## Exercise details:
How many lines of the data include the string "Python"? State the number and nothing else.

________________________________________

(** * Appointment scheduling core of the Hospital Management System

    A shallow embedding of the Flask handlers that book, cancel and update
    appointments, record treatments and declare availability windows
    (blueprints/patient.py, blueprints/doctor.py, blueprints/admin.py) over
    the SQLite schema of database.py.

    Tables are lists of rows in rowid order.  Every handler runs on its own
    connection: statements act on the connection's working copy, [commit]
    publishes it, [rollback] discards it, and closing the connection at the
    end of the request keeps only what was committed.  Storage failures are
    driven by an oracle, one bit per [db.execute]/[db.commit] call.

    Conventions.  Identifiers read from the database or the session are
    INTEGER column values; identifiers taken from the URL are arbitrary
    integers and may not fit the 64 bits sqlite3 binds.  The forms submit
    dates and times as text ('2025-01-31', '09:30'); the DATE and TIME
    columns have NUMERIC affinity, so what is stored and compared is a
    [Value]: the number a text denotes when SQLite reads it as one, the text
    otherwise.  Text is compared as Python and SQLite compare it, byte-wise
    lexicographically.  Two functions of SQLite are not part of the
    repository and are taken as parameters: [numeric], the conversion NUMERIC
    affinity applies to a text, and [sql_time], the built-in time() as
    evaluated by one statement ([None] standing for SQL NULL; time('now')
    reads the clock, so each request has its own).

    A request is served with no other connection writing between its
    statements; [step] and [reachable] are about requests served one at a
    time. *)

From Stdlib Require Import List ZArith Lia Bool String Ascii DecimalString.
From Stdlib Require QArith Qcanon.
Import ListNotations.
Local Open Scope Z_scope.
Local Open Scope string_scope.
Local Open Scope list_scope.

(** ** Schema (database.py, init_db) *)

(** users.role: CHECK(role IN ('admin', 'doctor', 'patient')). *)
Inductive Role : Type := admin | doctor | patient.

(** status TEXT CHECK(status IN ('active', 'blacklisted')) on doctors and
    patients. *)
Inductive AccountStatus : Type := active | blacklisted.

(** appointments.status:
    CHECK(status IN ('Booked', 'Completed', 'Cancelled', 'Rescheduled')). *)
Inductive Status : Type := Booked | Completed | Cancelled | Rescheduled.

(** models.User, the fields the handlers read from [current_user]. *)
Record User : Type := mkUser {
  user_id : Z;
  role : Role
}.

Record PatientRow : Type := mkPatient {
  pat_patient_id : Z;
  pat_user_id : Z;
  pat_status : AccountStatus
}.

Record DoctorRow : Type := mkDoctor {
  doc_doctor_id : Z;
  doc_user_id : Z;
  doc_status : AccountStatus
}.

(** ** Values of the DATE and TIME columns

    A column declared DATE or TIME has NUMERIC affinity: a text bound to it
    that SQLite reads as a number ('2027', '10.0', ' 1e1') is stored as
    that number, any other text ('2025-06-02', '09:30') as it is.  Numbers
    are compared by value whatever their storage class (INTEGER or REAL),
    texts byte by byte, and a number never equals a text; so a number is
    held here by its value, and equality of values is what SQLite's [=] and
    UNIQUE test.  Python reads a number as an int or a float and a text as
    a str. *)
Inductive Number : Type :=
  | Finite (q : Qcanon.Qc)
  | Infinite (negative : bool).   (* '1e999' and '-1e999' *)

Inductive Value : Type :=
  | VNumber (x : Number)
  | VText (s : string).

Definition number_eqb (x y : Number) : bool :=
  match x, y with
  | Finite p, Finite q =>
      QArith_base.Qeq_bool (Qcanon.this p) (Qcanon.this q)
  | Infinite a, Infinite b => Bool.eqb a b
  | _, _ => false
  end.

(** [column = ?] on a column with NUMERIC affinity, both sides as values. *)
Definition value_eqb (v w : Value) : bool :=
  match v, w with
  | VNumber x, VNumber y => number_eqb x y
  | VText s, VText t => String.eqb s t
  | _, _ => false
  end.

(** NUMERIC affinity applied to a bound text: to the parameter of an INSERT
    or UPDATE before it is stored, and to the parameter of a comparison with
    the column before it is compared.  [numeric s] is the number SQLite
    reads [s] as, [None] when it reads none. *)
Definition numeric_affinity (numeric : string -> option Number) (s : string)
    : Value :=
  match numeric s with
  | Some x => VNumber x
  | None => VText s
  end.

(** doctor_availability, UNIQUE(doctor_id, date, start_time);
    date DATE, start_time TIME, end_time TIME. *)
Record Availability : Type := mkAvailability {
  availability_id : Z;
  av_doctor_id : Z;
  av_date : Value;
  start_time : Value;
  end_time : Value;
  is_available : bool
}.

(** appointments; appointment_date DATE, appointment_time TIME.  The status
    column carries a CHECK but no NOT NULL, so it can hold NULL ([None]): a
    CHECK whose expression evaluates to NULL is not a violation in SQLite. *)
Record Appointment : Type := mkAppointment {
  appointment_id : Z;
  app_patient_id : Z;
  app_doctor_id : Z;
  appointment_date : Value;
  appointment_time : Value;
  status : option Status;
  reason : option string;
  app_created_at : string;
  app_updated_at : string
}.

(** treatments, appointment_id INTEGER UNIQUE NOT NULL.  follow_up_date is
    declared DATE: what SQLite stores is the value the submitted text takes
    under NUMERIC affinity, which the text determines.  No statement
    compares the column and no handler computes with it, so the row keeps
    the submitted text here. *)
Record Treatment : Type := mkTreatment {
  treatment_id : Z;
  tr_appointment_id : Z;
  diagnosis : option string;
  prescription : option string;
  notes : option string;
  follow_up_date : option string;
  tr_created_at : string;
  tr_updated_at : string
}.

________________________________________

## Your solution:
2